Privacy Policy

This Privacy Policy explains how Listingator.com (“we”, “us”, “our”) collects, uses, and protects personal data when you use our web application. We aim to comply with the EU General Data Protection Regulation (GDPR).

1. Who we are

Data Controller: Oleksandr Dordiuk, conducting business activity under the name “Listingator – Oleksandr Dordiuk”, operating the online service Listingator.com, entered in the Central Registration and Information on Economic Activity (CEIDG) register, Poland.
NIP: 8943245363, REGON: 529825656.
Contact for privacy matters: contact@listingator.com.
The correspondence address will be published once available.

2. Data we process

• Account data: email, name (if provided), and technical authentication tokens.
• Listing data: title, description, price, quantity, tags, product type, listing status, and one image per listing.
• Technical data: IP address, device/browser type, and logs for security and stability.

3. Purposes and legal bases

• Providing the service (creating/editing/storing listings) — performance of a contract (Art. 6(1)(b) GDPR).
• Security and abuse prevention — our legitimate interests (Art. 6(1)(f) GDPR).
• Account communications (system emails, password reset) — performance of a contract (Art. 6(1)(b) GDPR).

4. Sources of data

We obtain personal data directly from you when you register and use the application forms.

5. Recipients / processors

• Supabase — database (Postgres), object storage for files, and authentication.
• Frontend hosting — a provider delivering the application’s static assets.

We do not sell personal data and we do not share it with advertising networks.

6. International transfers

Data may be processed outside the EU/EEA depending on our providers’ infrastructure. Where applicable, appropriate safeguards are used (e.g., Standard Contractual Clauses).

7. Retention

• Account: for as long as your account is active; after deletion, we erase or anonymize data within up to 30 days (unless we must retain it by law).
• Listings and images: for as long as they remain in your account or until you delete them.
• Security logs: typically up to 90 days.

8. Your rights

You have the right to access, rectification, erasure, restriction, objection, data portability, and to withdraw consent where processing is based on consent. You also have the right to lodge a complaint with a supervisory authority.

9. Security

We implement technical and organizational measures such as TLS, access controls, and backups. No online service can guarantee absolute security.

10. Cookies and local storage

We use technically necessary cookies/tokens for session and interface functionality. No analytics or marketing cookies are used at this time.

11. Analytics

We use Vercel Analytics to collect basic usage metrics (page views, page load times, country, device/browser type). This helps us understand performance and improve the service.
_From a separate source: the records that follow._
Definition set_z (v : Q) (o : GameObj) : GameObj :=
  mk (id o) (type o) (subtype o) (lane o) v (active o).

Definition set_active (v : bool) (o : GameObj) : GameObj :=
  mk (id o) (type o) (subtype o) (lane o) (z o) v.

End Obj.
Abbreviation GameObj := Obj.GameObj.

(** The calls made on [soundRef.current], in the order they happen. *)
Inductive Sound :=
  | playJump | playSlide | playCoin | playShield | playCrash
  | playGameOver | startBGM | stopBGM.

(** [gameData.current] *)
Record GameData := {
  score : Q;
  speed : Q;
  lane : Z;
  xPos : Q;
  yPos : Q;
  velocityY : Q;
  isJumping : bool;
  isSliding : bool;
  slideTimer : Q;
  shieldTimer : Q;
  objects : list GameObj;
  segments : list Q;
  nextSegmentZ : Q;
  objIdCounter : Z
}.

Definition set_score (v : Q) (g : GameData) : GameData :=
  {| score := v; speed := speed g; lane := lane g; xPos := xPos g;
     yPos := yPos g; velocityY := velocityY g; isJumping := isJumping g;
     isSliding := isSliding g; slideTimer := slideTimer g;
     shieldTimer := shieldTimer g; objects := objects g;
     segments := segments g; nextSegmentZ := nextSegmentZ g;
     objIdCounter := objIdCounter g |}.

Definition set_speed (v : Q) (g : GameData) : GameData :=
  {| score := score g; speed := v; lane := lane g; xPos := xPos g;
     yPos := yPos g; velocityY := velocityY g; isJumping := isJumping g;
     isSliding := isSliding g; slideTimer := slideTimer g;
     shieldTimer := shieldTimer g; objects := objects g;
     segments := segments g; nextSegmentZ := nextSegmentZ g;
     objIdCounter := objIdCounter g |}.

Definition set_lane (v : Z) (g : GameData) : GameData :=
  {| score := score g; speed := speed g; lane := v; xPos := xPos g;
     yPos := yPos g; velocityY := velocityY g; isJumping := isJumping g;
     isSliding := isSliding g; slideTimer := slideTimer g;
     shieldTimer := shieldTimer g; objects := objects g;
     segments := segments g; nextSegmentZ := nextSegmentZ g;
     objIdCounter := objIdCounter g |}.

Definition set_xPos (v : Q) (g : GameData) : GameData :=
  {| score := score g; speed := speed g; lane := lane g; xPos := v;
     yPos := yPos g; velocityY := velocityY g; isJumping := isJumping g;
     isSliding := isSliding g; slideTimer := slideTimer g;
     shieldTimer := shieldTimer g; objects := objects g;
     segments := segments g; nextSegmentZ := nextSegmentZ g;
     objIdCounter := objIdCounter g |}.

Definition set_yPos (v : Q) (g : GameData) : GameData :=
  {| score := score g; speed := speed g; lane := lane g; xPos := xPos g;
     yPos := v; velocityY := velocityY g; isJumping := isJumping g;
     isSliding := isSliding g; slideTimer := slideTimer g;
     shieldTimer := shieldTimer g; objects := objects g;
     segments := segments g; nextSegmentZ := nextSegmentZ g;
     objIdCounter := objIdCounter g |}.

Definition set_velocityY (v : Q) (g : GameData) : GameData :=
  {| score := score g; speed := speed g; lane := lane g; xPos := xPos g;
     yPos := yPos g; velocityY := v; isJumping := isJumping g;
     isSliding := isSliding g; slideTimer := slideTimer g;
     shieldTimer := shieldTimer g; objects := objects g;
     segments := segments g; nextSegmentZ := nextSegmentZ g;
     objIdCounter := objIdCounter g |}.

Definition set_isJumping (v : bool) (g : GameData) : GameData :=
  {| score := score g; speed := speed g; lane := lane g; xPos := xPos g;
     yPos := yPos g; velocityY := velocityY g; isJumping := v;
     isSliding := isSliding g; slideTimer := slideTimer g;
     shieldTimer := shieldTimer g; objects := objects g;
     segments := segments g; nextSegmentZ := nextSegmentZ g;
     objIdCounter := objIdCounter g |}.

Definition set_isSliding (v : bool) (g : GameData) : GameData :=
  {| score := score g; speed := speed g; lane := lane g; xPos := xPos g;
     yPos := yPos g; velocityY := velocityY g; isJumping := isJumping g;
     isSliding := v; slideTimer := slideTimer g;
     shieldTimer := shieldTimer g; objects := objects g;
     segments := segments g; nextSegmentZ := nextSegmentZ g;
     objIdCounter := objIdCounter g |}.

Definition set_slideTimer (v : Q) (g : GameData) : GameData :=
  {| score := score g; speed := speed g; lane := lane g; xPos := xPos g;
     yPos := yPos g; velocityY := velocityY g; isJumping := isJumping g;
     isSliding := isSliding g; slideTimer := v;
     shieldTimer := shieldTimer g; objects := objects g;
     segments := segments g; nextSegmentZ := nextSegmentZ g;
     objIdCounter := objIdCounter g |}.

Definition set_shieldTimer (v : Q) (g : GameData) : GameData :=
  {| score := score g; speed := speed g; lane := lane g; xPos := xPos g;
     yPos := yPos g; velocityY := velocityY g; isJumping := isJumping g;
     isSliding := isSliding g; slideTimer := slideTimer g;
     shieldTimer := v; objects := objects g; segments := segments g;
     nextSegmentZ := nextSegmentZ g; objIdCounter := objIdCounter g |}.

Definition set_objects (v : list GameObj) (g : GameData) : GameData :=
  {| score := score g; speed := speed g; lane := lane g; xPos := xPos g;
     yPos := yPos g; velocityY := velocityY g; isJumping := isJumping g;
     isSliding := isSliding g; slideTimer := slideTimer g;
     shieldTimer := shieldTimer g; objects := v; segments := segments g;
     nextSegmentZ := nextSegmentZ g; objIdCounter := objIdCounter g |}.

Definition set_segments (v : list Q) (g : GameData) : GameData :=
  {| score := score g; speed := speed g; lane := lane g; xPos := xPos g;
     yPos := yPos g; velocityY := velocityY g; isJumping := isJumping g;
     isSliding := isSliding g; slideTimer := slideTimer g;
     shieldTimer := shieldTimer g; objects := objects g; segments := v;
     nextSegmentZ := nextSegmentZ g; objIdCounter := objIdCounter g |}.

Definition set_nextSegmentZ (v : Q) (g : GameData) : GameData :=
  {| score := score g; speed := speed g; lane := lane g; xPos := xPos g;
     yPos := yPos g; velocityY := velocityY g; isJumping := isJumping g;
     isSliding := isSliding g; slideTimer := slideTimer g;
     shieldTimer := shieldTimer g; objects := objects g;
     segments := segments g; nextSegmentZ := v;
     objIdCounter := objIdCounter g |}.

Definition set_objIdCounter (v : Z) (g : GameData) : GameData :=
  {| score := score g; speed := speed g; lane := lane g; xPos := xPos g;
     yPos := yPos g; velocityY := velocityY g; isJumping := isJumping g;
     isSliding := isSliding g; slideTimer := slideTimer g;
     shieldTimer := shieldTimer g; objects := objects g;
     segments := segments g; nextSegmentZ := nextSegmentZ g;
     objIdCounter := v |}.

(** The component's [useState] cells. *)
Module UI.

Record State := mk {
  gameState : GameState;
  score : Z;
  coins : Z;
  hasShield : bool;
  deathReason : string
}.

End UI.

(** Everything the component owns. *)
Record App := {
  ui : UI.State;
  gameStateRef : GameState;
  gameData : GameData;
  soundLog : list Sound;
  rng : nat -> Q;
  rngCalls : nat
}.
(** * Crypto-Trend-Analysis: the analysis engine of [analysis_logic.py]

    A shallow embedding of [src/analysis_logic.py] (and of the table loop of
    [src/app.py]) together with the properties of its natural-language
    specification.

    - Prices and indicator values are IEEE-754 binary64 numbers, as numpy's
      [float64] cells are: they are modelled by Rocq's primitive floats, whose
      comparisons are false on NaN exactly like Python's.
    - A [DataFrame] is the list of its OHLCV bars plus the derived columns,
      kept as an association list from column name to column, because the
      code tests ['SMA200' in df.columns] and appends, renames and reads
      columns by name.
    - Python exceptions are values of [PyExc]; a computation that may raise
      returns an [outcome].  Code that talks to the exchange, sleeps or prints
      runs in the monad [M], which threads a [World] and keeps its effects
      when an exception passes through. *)

From Stdlib Require Import ZArith List String Ascii Bool Lia QArith.
From Stdlib Require Import Floats DecimalString.
Import ListNotations.

Local Open Scope string_scope.
Local Open Scope Z_scope.

(* ===================================================================== *)
(** * Python values: exceptions and outcomes *)
(* ===================================================================== *)

(** The exceptions the modelled code can meet.  [Exception msg] stands for
    whatever the exchange client raises; [str(e)] is its message. *)
Inductive PyExc : Type :=
| IndexError (msg : string)
| KeyError (key : string)
| AttributeError (msg : string)
| TypeError (msg : string)
| Exception (msg : string).

Definition str_exc (e : PyExc) : string :=
  match e with
  | IndexError m => m
  | KeyError k => "'" ++ k ++ "'"
  | AttributeError m => m
  | TypeError m => m
  | Exception m => m
  end.

Inductive outcome (A : Type) : Type :=
| Returned (a : A)
| Raised (e : PyExc).
Arguments Returned {A} a.
Arguments Raised {A} e.

Definition obind {A B} (o : outcome A) (k : A -> outcome B) : outcome B :=
  match o with
  | Returned a => k a
  | Raised e => Raised e
  end.

Declare Scope outcome_scope.
Delimit Scope outcome_scope with outcome.
Notation "'let?' x ':=' c 'in' k" := (obind c (fun x => k))
  (at level 10, x name, c at level 100, k at level 200) : outcome_scope.

(** Whether a call returned a value rather than raised. *)
Definition returns {A} (o : outcome A) : bool :=
  match o with Returned _ => true | Raised _ => false end.

(** [str(n)] of a Python integer. *)
Definition str_int (n : Z) : string := NilZero.string_of_int (Z.to_int n).

(* ===================================================================== *)
(** * Configuration and the cycle phase *)
(* ===================================================================== *)

Definition SYMBOL : string := "BTC/USDT".

(** The dict literal [TIMEFRAMES]; iteration follows insertion order. *)
Definition TIMEFRAMES : list (string * string) :=
  [("1M", "1M"); ("1w", "1w"); ("1d", "1d"); ("4h", "4h"); ("1h", "1h")].

Definition LIMIT : nat := 1000.
Definition EXCHANGE_ID : string := "binance".
Definition CYCLE_START_YEAR : Z := 2022.

(** [(current_year - CYCLE_START_YEAR) % 4]: Python's [%] takes the sign of
    the divisor, as [Z.modulo] does. *)
Definition cycle_position (current_year : Z) : Z :=
  (current_year - CYCLE_START_YEAR) mod 4.

(** [get_anomaly_phase], with the year read from [datetime.datetime.now()]
    passed in.  Returns [(phase, bias)]. *)
Definition get_anomaly_phase (current_year : Z) : string * string :=
  if (cycle_position current_year =? 0) && negb (current_year =? CYCLE_START_YEAR)
  then ("下降 (調整年)", "ショート(売り)優先")
  else if (cycle_position current_year =? 0) && (current_year =? CYCLE_START_YEAR)
  then ("下降 (底打ち年)", "ショート(売り)優先")
  else ("上昇 (Year " ++ str_int (cycle_position current_year) ++ ")",
        "ロング(買い)優先").

(** The two values of the spec's bias enum, as the code spells them. *)
Definition ShortPreferred : string := "ショート(売り)優先".
Definition LongPreferred : string := "ロング(買い)優先".

Definition phase_of (current_year : Z) : string := fst (get_anomaly_phase current_year).
Definition bias_of (current_year : Z) : string := snd (get_anomaly_phase current_year).

(* ===================================================================== *)
(** * Data frames *)
(* ===================================================================== *)

(** One row of the exchange's answer, [[timestamp, open, high, low, close,
    volume]]; the timestamp is in milliseconds since the epoch. *)
Record Bar : Type := mkBar {
  timestamp : Z;
  open : float;
  high : float;
  low : float;
  close : float;
  volume : float
}.

Definition Column : Type := list float.

(** [pd.DataFrame(ohlcv, columns=[...])] and what the indicator step adds
    to it.  [derived] keeps the added columns in the order of [df.columns]. *)
Record DataFrame : Type := mkDataFrame {
  bars : list Bar;
  derived : list (string * Column)
}.

Definition base_columns : list string :=
  ["timestamp"; "open"; "high"; "low"; "close"; "volume"].

(** [len(df)] and [df.empty]. *)
Definition len (df : DataFrame) : nat := List.length (bars df).
Definition empty (df : DataFrame) : bool := Nat.eqb (len df) 0.
(** X11. For a limit that is not negative, [get_search_suggestions]
    returns at most [limit] suggestions, and exactly [limit] of them when
    the limit is at most 5, whatever the query; each is one of the ten
    common suggestions or one of the five made from the query. *)
Theorem suggestions_respect_the_limit (q : string) (limit : Z) :
  0 <= limit ->
  let r := get_search_suggestions q limit in
  query r = q
  /\ Z.of_nat (length (suggestions r)) <= limit
  /\ (limit <= 5 -> Z.of_nat (length (suggestions r)) = limit)
  /\ (forall s, s ∈ suggestions r ->
                s ∈ common_suggestions \/ s ∈ generic_suggestions q).
Proof.
  intros H. cbv zeta. unfold get_search_suggestions.
  cbn [query suggestions]. rewrite slice_to_take by exact H.
  rewrite length_take. split; [reflexivity|]. split; [lia|]. split.
  - intros L. destruct (Z.ltb_spec (Z.of_nat (length (matching q))) limit).
    + rewrite length_app. cbn [generic_suggestions length]. lia.
    + lia.
  - intros s Hs. apply elem_of_take in Hs as [i [Hs _]].
    apply list_elem_of_lookup_2 in Hs.
    assert (M : forall x, x ∈ matching q -> x ∈ common_suggestions).
    { intros x Hx. apply list_elem_of_In in Hx. apply list_elem_of_In.
      unfold matching in Hx. apply filter_In in Hx. tauto. }
    destruct (Z.of_nat (length (matching q)) <? limit).
    + apply elem_of_app in Hs as [Hs|Hs]; auto.
    + auto.
Qed.

Lemma suggestions_respect_the_limit_witness :
  Z.of_nat (length (suggestions (get_search_suggestions "elastic search" 3)))
  = 3.
Proof.
  apply (proj1 (proj2 (proj2
    (suggestions_respect_the_limit "elastic search" 3 ltac:(lia)))));
    lia.
Defined.

Section Facts.
Context {float rng dict document : Type}.
Context (env : Search.Env float rng dict document).



End Facts.

End SearchMoreFacts.

(** ** The chat endpoints *)

Module ChatEndpointsFacts.
Import ChatEndpoints PyFacts.

Lemma length_str_take (n : nat) (s : string) :
  String.length (str_take n s) = Nat.min n (String.length s).
Proof.
  revert s. induction n as [|n IH]; intros [|c s]; cbn; try reflexivity.
  rewrite IH. reflexivity.
Qed.
(* ===== verification/Liveness.v ===== *)
(** Liveness policy: the heartbeat patience of src/src/hbeat.c and the reap
    verdict of src/src/hostreap.c. *)
From S2P Require Import Prelude.

Definition HB_INTERVAL_MS : Z := 700.
Definition HB_SILENT_TRIES : Z := 3.
Definition HB_RTT_CAP_MS : Z := 1000.

Definition hb_lost_ms (rtt_ms : Z) : Z :=
  let rtt := if 0 <? rtt_ms
             then (if HB_RTT_CAP_MS <? rtt_ms then HB_RTT_CAP_MS else u32 rtt_ms)
             else 0 in
  u32 (HB_SILENT_TRIES * HB_INTERVAL_MS + rtt).

Definition RESUME_AFTER_MS : Z := 3000.
Definition RESUME_ATTEMPT_MS : Z := 10000.
Definition HOST_REAP_MS : Z :=
  RESUME_AFTER_MS + RESUME_ATTEMPT_MS + RESUME_ATTEMPT_MS / 2.
Definition HOST_HANDSHAKE_MS : Z := 30000.

Record host_reap := mk_host_reap {
  conn_start_ms : Z;
  lost_since_ms : Z;      (* 0 while the link is live *)
  resume_last_ms : Z;     (* last claim picked up, 0 if none *)
  resume_pending : bool;  (* a punch for a claim is in flight *)
  pong_seen : bool        (* the control channel ever answered *)
}.

Inductive host_reap_verdict :=
| HOST_REAP_KEEP
| HOST_REAP_SILENT
| HOST_REAP_NO_HANDSHAKE.

Definition host_reap_due (r : host_reap) (now : Z) : host_reap_verdict :=
  if negb (pong_seen r) then
    if HOST_HANDSHAKE_MS <? u64 (now - conn_start_ms r)
    then HOST_REAP_NO_HANDSHAKE else HOST_REAP_KEEP
  else if negb (truth (lost_since_ms r)) then HOST_REAP_KEEP
  else if resume_pending r then HOST_REAP_KEEP
  else if u64 (now - lost_since_ms r) <=? HOST_REAP_MS then HOST_REAP_KEEP
  else if truth (resume_last_ms r) && (u64 (now - resume_last_ms r) <=? HOST_REAP_MS)
  then HOST_REAP_KEEP
  else HOST_REAP_SILENT.

(** ** The claimant's side, as hostreap.h describes it

    A client that lost its link claims after [RESUME_AFTER_MS] and every
    [RESUME_ATTEMPT_MS] after that; a claim that arrives is picked up within
    half a cadence.  [pickups lost t] says that [t] lists such pick-up times in
    order, when at most one attempt between two pick-ups (and at most one
    before the first) was lost on the way. *)
Definition attempt_ms (lost : Z) (k : nat) : Z :=
  lost + RESUME_AFTER_MS + Z.of_nat k * RESUME_ATTEMPT_MS.

Definition picked_up (lost : Z) (k : nat) (t : Z) : Prop :=
  attempt_ms lost k <= t <= attempt_ms lost k + RESUME_ATTEMPT_MS / 2.

(** The worker's record when attempt [k]'s claim was picked up at [t] and the
    punch for it has since come to nothing. *)
Definition after_pickup (r : host_reap) (t : Z) : host_reap :=
  mk_host_reap (conn_start_ms r) (lost_since_ms r) t false (pong_seen r).

Lemma hb_lost_ms_value rtt :
  is_i32 rtt -> hb_lost_ms rtt = 2100 + Z.min (Z.max rtt 0) 1000.
Proof.
  intros Hr. unfold hb_lost_ms, HB_RTT_CAP_MS, HB_SILENT_TRIES, HB_INTERVAL_MS.
  unfold_words. bool_cases; rewrite ?(Z.mod_small rtt), Z.mod_small; lia.
Qed.

(** ** Properties *)

(** The silence allowed before a link is given up on is the three missed
    pings plus the round trip, never less than three intervals, never more than
    a second above that, and it grows with the round trip. *)
Theorem hb_lost_ms_bounds (rtt rtt' : Z) (H : is_i32 rtt) (H' : is_i32 rtt') (Hle : rtt <= rtt') :
  HB_SILENT_TRIES * HB_INTERVAL_MS <= hb_lost_ms rtt <= hb_lost_ms rtt' /\
  hb_lost_ms rtt' <= HB_SILENT_TRIES * HB_INTERVAL_MS + HB_RTT_CAP_MS.
Proof.
  rewrite !hb_lost_ms_value by done.
  unfold HB_RTT_CAP_MS, HB_SILENT_TRIES, HB_INTERVAL_MS. lia.
Qed.

Lemma hb_lost_ms_bounds_witness :
  HB_SILENT_TRIES * HB_INTERVAL_MS <= hb_lost_ms 40 <= hb_lost_ms 4000 /\
  hb_lost_ms 4000 <= HB_SILENT_TRIES * HB_INTERVAL_MS + HB_RTT_CAP_MS.
Proof. apply (hb_lost_ms_bounds 40 4000); unfold_words; lia. Defined.

(** A worker outlives the claimant's second attempt, and every pick-up
    buys the claimant the next two attempts: with the link lost at [lost], the
    verdict is KEEP at every moment up to the end of the second attempt's
    pick-up window, and once attempt [k] has been picked up at [t] it is KEEP
    up to the moment attempt [k + 1] must have been picked up. *)
Theorem reap_outlives_attempts (r : host_reap) (k : nat) (t now : Z)
    (Hpong : pong_seen r = true) (Hlost : 0 < lost_since_ms r)
    (Hnow : lost_since_ms r <= now < 2 ^ 64) :
  (now <= attempt_ms (lost_since_ms r) 1 + RESUME_ATTEMPT_MS / 2 ->
   host_reap_due r now = HOST_REAP_KEEP) /\
  (picked_up (lost_since_ms r) k t -> t <= now ->
   now <= attempt_ms (lost_since_ms r) (S k) + RESUME_ATTEMPT_MS / 2 ->
   host_reap_due (after_pickup r t) now = HOST_REAP_KEEP).
Proof.
  unfold picked_up, attempt_ms, host_reap_due, after_pickup, truth.
  cbn [conn_start_ms lost_since_ms resume_last_ms resume_pending pong_seen].
  rewrite Hpong. cbn [negb].
  unfold HOST_REAP_MS, RESUME_AFTER_MS, RESUME_ATTEMPT_MS.
  change (10000 / 2) with 5000.
  rewrite !(u64_id (now - lost_since_ms r)) by (unfold_words; lia).
  split; [intros Hn | intros Ht Hle Hn].
  - bool_cases; destruct (resume_pending r); simpl; try done; lia.
  - rewrite (u64_id (now - t)) by (unfold_words; lia).
    bool_cases; simpl; try done; lia.
Qed.

Lemma reap_outlives_attempts_witness :
  let r := mk_host_reap 1000 50000 0 false true in
  host_reap_due r 67999 = HOST_REAP_KEEP /\
  host_reap_due (after_pickup r 64000) 78000 = HOST_REAP_KEEP.
Proof.
  intros r.
  destruct (reap_outlives_attempts r 1 64000 67999) as [H1 _]; [done|done|done|].
  destruct (reap_outlives_attempts r 1 64000 78000) as [_ H2]; [done|done|done|].
  split; [apply H1; done | apply H2; vm_compute; intuition congruence].
Defined.

(** A vanished client is always let go of in the end: once its link is
    lost, no punch is in flight and no claim has been picked up for the reap
    span, the verdict is SILENT and stays so; and a peer that never finished
    the handshake is let go of past the handshake span. *)
Theorem reap_eventually (r : host_reap) (now : Z) (Hn : 0 <= now < 2 ^ 64)
    (Hc : 0 <= conn_start_ms r) (Hl : 0 <= lost_since_ms r) (Hr : 0 <= resume_last_ms r) :
  (pong_seen r = true -> lost_since_ms r <> 0 -> resume_pending r = false ->
   Z.max (lost_since_ms r) (resume_last_ms r) + HOST_REAP_MS < now ->
   host_reap_due r now = HOST_REAP_SILENT) /\
  (pong_seen r = false -> conn_start_ms r + HOST_HANDSHAKE_MS < now ->
   host_reap_due r now = HOST_REAP_NO_HANDSHAKE).
Proof.
  unfold host_reap_due, truth. unfold HOST_REAP_MS, RESUME_AFTER_MS, RESUME_ATTEMPT_MS.
  change (10000 / 2) with 5000.
  split; [intros -> Hne -> Hlt | intros -> Hlt]; cbn [negb].
  - rewrite !u64_id by (unfold_words; lia). bool_cases; simpl; try done; lia.
  - unfold HOST_HANDSHAKE_MS in *. rewrite !u64_id by (unfold_words; lia).
    bool_cases; simpl; try done; lia.
Qed.

Lemma reap_eventually_witness :
  host_reap_due (mk_host_reap 1 1000 2000 false true) 30000 = HOST_REAP_SILENT /\
  host_reap_due (mk_host_reap 1 0 0 false false) 30002 = HOST_REAP_NO_HANDSHAKE.
Proof.
  split.
  - apply (reap_eventually (mk_host_reap 1 1000 2000 false true) 30000);
      vm_compute; intuition congruence.
  - apply (reap_eventually (mk_host_reap 1 0 0 false false) 30002);
      vm_compute; intuition congruence.
Defined.
(** The four states of a family are stored and read without loss, each
    family on its own: what token_set_family writes token_family_state reads,
    with the address and port kept for the two states that carry one, while
    the other family's state and slot and every unrelated flag (the read-only
    bit among them) are untouched. *)
Theorem token_family_slots (tok : token) (family port : Z) (st : token_state) (addr : bytes)
    (Hf : is_u8 (flags tok)) (Hfam : family = 4 \/ family = 6)
    (Hlen : length addr = fam_len family)
    (Hnz : carries_addr st = true -> existsb truth addr = true) :
  let t' := token_set_family tok family st addr port in
  let o := other_family family in
  token_family_state t' family = st /\
  (carries_addr st = true -> fam_addr t' family = addr /\ fam_port t' family = port) /\
  token_family_state t' o = token_family_state tok o /\
  fam_addr t' o = fam_addr tok o /\ fam_port t' o = fam_port tok o /\
  flags t' .& 0xc3 = flags tok .& 0xc3.
Proof.
  pose proof (flags_right_all st family (flags tok) Hfam Hf) as Hr.
  pose proof (token_set_family_slot tok family st addr port Hfam) as Hs. cbv zeta in *.
  destruct Hs as (Ha & Hp & Hoa & Hop).
  unfold flags_right in Hr. rewrite !andb_true_iff, !Bool.eqb_true_iff, Z.eqb_eq in Hr.
  rewrite <- (token_set_family_flags tok family st addr port) in Hr.
  destruct Hr as ((((Hrdv & Hset) & Hrest) & Hro) & Hso).
  rewrite (take_ge addr) in Ha by lia.
  split; [|split; [|split; [|done]]].
  - unfold token_family_state. rewrite Ha, Hrdv, Hset.
    destruct (carries_addr st) eqn:Ec.
    + rewrite (take_ge addr), Hnz by (done || lia). by destruct st.
    + rewrite existsb_zeros. by destruct st.
  - intros Hc. rewrite Ha, Hp, Hc. done.
  - unfold token_family_state. by rewrite Hoa, Hro, Hso.
Qed.

Lemma token_family_slots_witness :
  let t' := token_set_family sample_token 4 TOKEN_STATE_RENDEZVOUS [203; 0; 113; 9] 6882 in
  token_family_state t' 4 = TOKEN_STATE_RENDEZVOUS /\
  token_family_state t' 6 = token_family_state sample_token 6.
Proof.
  pose proof (token_family_slots sample_token 4 6882 TOKEN_STATE_RENDEZVOUS [203; 0; 113; 9]
    ltac:(vm_compute; intuition congruence) ltac:(by left) ltac:(done) ltac:(done)) as H.
  cbv zeta in *. split; apply H.
Defined.

(** What a family's verdict puts in its slot (tokgen.h). *)
Definition advert_state (a : tok_advert) : token_state :=
  match a with
  | TOK_ADVERT_PENDING => TOKEN_STATE_PENDING
  | TOK_ADVERT_NONE => TOKEN_STATE_NONE
  | TOK_ADVERT_RENDEZVOUS => TOKEN_STATE_RENDEZVOUS
  | TOK_ADVERT_ENDPOINT => TOKEN_STATE_DIRECT
  end.

(** The facts of a running host only accumulate. *)
Definition facts_grow (f f' : tokgen_facts) : Prop :=
  has_usable_addr f' = has_usable_addr f /\
  has_default_route f' = has_default_route f /\
  (dht_acked f = true -> dht_acked f' = true) /\
  (dht_attempt_concluded f = true -> dht_attempt_concluded f' = true) /\
  (public_port_proven f = true -> public_port_proven f' = true).

(** The host's own address goes into a token only when a port was proven
    open from the outside; a family that has been settled never reads as
    undecided again while facts only accumulate; and hosting is refused only
    when neither family has a usable address. *)
Theorem tokgen_sound (f f' : tokgen_facts) (Hgrow : facts_grow f f') :
  (advert_state (tokgen_decide f) = TOKEN_STATE_DIRECT <->
     has_usable_addr f = true /\ public_port_proven f = true) /\
  (advert_state (tokgen_decide f) <> TOKEN_STATE_PENDING ->
     advert_state (tokgen_decide f') <> TOKEN_STATE_PENDING) /\
  ((tokgen_decide_host f f').1 = -1 <->
     has_usable_addr f = false /\ has_usable_addr f' = false).
Proof.
  destruct f as [[] [] [] [] []], f' as [[] [] [] [] []];
    destruct Hgrow as (H1 & H2 & H3 & H4 & H5); cbn in *;
    try discriminate; intuition congruence.
Qed.

Lemma tokgen_sound_witness :
  advert_state (tokgen_decide (mk_tokgen_facts true true true false false))
    = TOKEN_STATE_DIRECT <-> true = true /\ false = true.
Proof.
  apply (tokgen_sound (mk_tokgen_facts true true true false false)
           (mk_tokgen_facts true true true true false)).
  repeat split; done.
Defined.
Vercel Analytics does not use cookies and does not create individual user profiles. Information is processed in aggregated and anonymized form.

Provider: Vercel Inc., 340 S Lemon Ave #4133, Walnut, CA 91789, USA. Data may be processed on servers in the USA or the EU. Vercel relies on Standard Contractual Clauses for data transfers outside the EEA.

12. Children’s data

The service is not intended for individuals under 16 years of age. We do not knowingly collect their data.

13. Changes to this Policy

We may update this Policy. The new version becomes effective upon publication on this page. For material changes, we will notify you in the app or via email.

14. Contact

Privacy contact: contact@listingator.com.
Data Controller: Listingator – Oleksandr Dordiuk.